**What you are asked to do**
Write out each line of the entries below that holds the word "then".

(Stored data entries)

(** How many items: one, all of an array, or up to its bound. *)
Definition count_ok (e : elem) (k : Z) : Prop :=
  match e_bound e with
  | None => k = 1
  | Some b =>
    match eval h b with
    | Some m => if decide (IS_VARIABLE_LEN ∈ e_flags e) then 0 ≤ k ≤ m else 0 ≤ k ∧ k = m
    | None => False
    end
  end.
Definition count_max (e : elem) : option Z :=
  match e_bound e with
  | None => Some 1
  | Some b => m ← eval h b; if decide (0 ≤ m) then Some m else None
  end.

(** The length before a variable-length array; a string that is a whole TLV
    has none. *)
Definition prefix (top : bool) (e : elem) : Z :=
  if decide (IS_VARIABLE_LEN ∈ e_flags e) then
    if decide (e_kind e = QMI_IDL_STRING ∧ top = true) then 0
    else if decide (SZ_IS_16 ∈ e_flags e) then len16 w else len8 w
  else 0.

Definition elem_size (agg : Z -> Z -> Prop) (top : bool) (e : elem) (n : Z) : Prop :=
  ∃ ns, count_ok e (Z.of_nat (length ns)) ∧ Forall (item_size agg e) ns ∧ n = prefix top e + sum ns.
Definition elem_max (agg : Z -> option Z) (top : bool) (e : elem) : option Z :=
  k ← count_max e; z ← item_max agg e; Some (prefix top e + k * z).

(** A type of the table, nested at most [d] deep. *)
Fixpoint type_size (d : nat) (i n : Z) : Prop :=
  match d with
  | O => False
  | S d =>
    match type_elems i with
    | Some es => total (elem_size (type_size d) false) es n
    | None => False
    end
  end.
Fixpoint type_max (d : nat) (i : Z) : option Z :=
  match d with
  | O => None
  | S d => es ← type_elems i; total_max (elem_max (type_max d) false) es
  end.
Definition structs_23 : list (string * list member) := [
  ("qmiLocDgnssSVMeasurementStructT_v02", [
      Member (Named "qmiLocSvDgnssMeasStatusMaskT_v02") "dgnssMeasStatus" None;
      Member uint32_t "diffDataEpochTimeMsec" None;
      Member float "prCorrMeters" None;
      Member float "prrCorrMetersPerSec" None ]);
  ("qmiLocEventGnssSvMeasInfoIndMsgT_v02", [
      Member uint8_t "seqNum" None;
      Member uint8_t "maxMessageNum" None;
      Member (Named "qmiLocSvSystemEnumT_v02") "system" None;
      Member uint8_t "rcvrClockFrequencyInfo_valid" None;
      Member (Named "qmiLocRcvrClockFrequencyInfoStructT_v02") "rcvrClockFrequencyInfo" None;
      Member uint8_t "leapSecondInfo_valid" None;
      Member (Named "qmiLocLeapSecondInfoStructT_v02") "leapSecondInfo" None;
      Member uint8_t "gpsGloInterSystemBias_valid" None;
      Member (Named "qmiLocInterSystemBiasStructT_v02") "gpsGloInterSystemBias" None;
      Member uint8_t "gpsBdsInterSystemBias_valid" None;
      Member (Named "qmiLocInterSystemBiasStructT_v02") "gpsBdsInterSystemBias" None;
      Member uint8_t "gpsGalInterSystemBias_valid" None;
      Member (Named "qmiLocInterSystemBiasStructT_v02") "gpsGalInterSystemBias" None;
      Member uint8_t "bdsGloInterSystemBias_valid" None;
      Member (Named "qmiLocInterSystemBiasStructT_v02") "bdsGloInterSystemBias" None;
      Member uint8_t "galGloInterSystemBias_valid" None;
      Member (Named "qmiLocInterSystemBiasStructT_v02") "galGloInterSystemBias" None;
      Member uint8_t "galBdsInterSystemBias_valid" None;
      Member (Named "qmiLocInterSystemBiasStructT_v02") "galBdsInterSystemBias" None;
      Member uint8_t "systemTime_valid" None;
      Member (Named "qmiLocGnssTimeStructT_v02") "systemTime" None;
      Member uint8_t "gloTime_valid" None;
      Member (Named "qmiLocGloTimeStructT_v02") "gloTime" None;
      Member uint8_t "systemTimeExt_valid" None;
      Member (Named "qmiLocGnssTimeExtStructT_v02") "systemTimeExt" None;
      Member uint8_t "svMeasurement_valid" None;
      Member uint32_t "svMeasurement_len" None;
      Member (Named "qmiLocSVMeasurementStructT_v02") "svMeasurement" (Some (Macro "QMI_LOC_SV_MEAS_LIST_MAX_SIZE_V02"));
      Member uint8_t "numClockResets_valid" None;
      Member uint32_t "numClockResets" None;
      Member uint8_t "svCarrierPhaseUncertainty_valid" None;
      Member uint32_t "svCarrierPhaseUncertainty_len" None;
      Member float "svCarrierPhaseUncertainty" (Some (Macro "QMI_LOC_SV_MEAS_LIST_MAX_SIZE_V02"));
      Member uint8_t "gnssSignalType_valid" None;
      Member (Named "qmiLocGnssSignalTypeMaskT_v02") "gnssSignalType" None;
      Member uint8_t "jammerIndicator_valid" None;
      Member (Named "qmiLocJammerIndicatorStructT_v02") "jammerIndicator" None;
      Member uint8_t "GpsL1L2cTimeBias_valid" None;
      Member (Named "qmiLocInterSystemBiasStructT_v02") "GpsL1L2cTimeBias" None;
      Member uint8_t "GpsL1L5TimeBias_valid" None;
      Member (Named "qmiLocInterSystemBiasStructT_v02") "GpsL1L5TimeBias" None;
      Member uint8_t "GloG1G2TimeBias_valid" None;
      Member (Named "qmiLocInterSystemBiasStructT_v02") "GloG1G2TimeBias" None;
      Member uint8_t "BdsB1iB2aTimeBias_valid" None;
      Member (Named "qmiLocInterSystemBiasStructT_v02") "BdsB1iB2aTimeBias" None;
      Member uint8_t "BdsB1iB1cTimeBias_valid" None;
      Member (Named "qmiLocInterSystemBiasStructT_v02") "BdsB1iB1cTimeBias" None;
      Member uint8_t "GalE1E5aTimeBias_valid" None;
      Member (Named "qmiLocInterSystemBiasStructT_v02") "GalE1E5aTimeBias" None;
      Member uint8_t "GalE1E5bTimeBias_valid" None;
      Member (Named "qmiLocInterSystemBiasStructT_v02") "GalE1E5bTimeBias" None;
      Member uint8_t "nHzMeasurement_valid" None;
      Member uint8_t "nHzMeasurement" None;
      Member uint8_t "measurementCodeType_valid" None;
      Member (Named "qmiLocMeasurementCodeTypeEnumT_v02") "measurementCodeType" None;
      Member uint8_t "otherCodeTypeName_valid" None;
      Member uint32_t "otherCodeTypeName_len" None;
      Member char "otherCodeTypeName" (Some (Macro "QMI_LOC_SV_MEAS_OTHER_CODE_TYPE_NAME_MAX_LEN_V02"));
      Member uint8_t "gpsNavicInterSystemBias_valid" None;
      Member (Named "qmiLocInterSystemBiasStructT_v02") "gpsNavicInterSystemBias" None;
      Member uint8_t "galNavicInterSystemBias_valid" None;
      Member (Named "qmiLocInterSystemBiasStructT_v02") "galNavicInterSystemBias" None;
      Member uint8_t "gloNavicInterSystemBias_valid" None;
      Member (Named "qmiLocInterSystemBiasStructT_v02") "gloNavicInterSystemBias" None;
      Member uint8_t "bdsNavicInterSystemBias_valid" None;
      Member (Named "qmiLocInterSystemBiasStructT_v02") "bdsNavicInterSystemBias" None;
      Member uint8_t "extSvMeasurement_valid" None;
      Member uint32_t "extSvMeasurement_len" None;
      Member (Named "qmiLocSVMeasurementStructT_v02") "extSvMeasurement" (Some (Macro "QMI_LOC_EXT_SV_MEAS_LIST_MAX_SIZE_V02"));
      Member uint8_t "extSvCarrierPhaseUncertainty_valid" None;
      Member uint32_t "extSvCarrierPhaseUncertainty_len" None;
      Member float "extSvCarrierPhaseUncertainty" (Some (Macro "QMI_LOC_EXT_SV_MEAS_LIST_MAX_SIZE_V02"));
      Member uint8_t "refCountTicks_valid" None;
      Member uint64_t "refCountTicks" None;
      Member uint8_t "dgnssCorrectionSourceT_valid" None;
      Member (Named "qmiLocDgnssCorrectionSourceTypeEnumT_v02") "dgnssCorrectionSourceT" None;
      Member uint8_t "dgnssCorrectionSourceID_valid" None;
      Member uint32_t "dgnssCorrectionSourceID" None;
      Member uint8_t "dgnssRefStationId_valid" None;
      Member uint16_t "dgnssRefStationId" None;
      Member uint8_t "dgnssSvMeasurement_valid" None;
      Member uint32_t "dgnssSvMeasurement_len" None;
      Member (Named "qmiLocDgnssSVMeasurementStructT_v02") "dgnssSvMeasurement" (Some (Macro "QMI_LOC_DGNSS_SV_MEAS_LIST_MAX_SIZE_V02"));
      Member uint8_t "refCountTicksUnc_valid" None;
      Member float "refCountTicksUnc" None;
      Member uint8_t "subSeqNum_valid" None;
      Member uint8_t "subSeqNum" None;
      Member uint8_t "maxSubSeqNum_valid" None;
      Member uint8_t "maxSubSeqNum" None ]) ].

**Task response**
    | Some m => if decide (IS_VARIABLE_LEN ∈ e_flags e) then 0 ≤ k ≤ m else 0 ≤ k ∧ k = m
  | Some b => m ← eval h b; if decide (0 ≤ m) then Some m else None
  if decide (IS_VARIABLE_LEN ∈ e_flags e) then
    if decide (e_kind e = QMI_IDL_STRING ∧ top = true) then 0
    else if decide (SZ_IS_16 ∈ e_flags e) then len16 w else len8 w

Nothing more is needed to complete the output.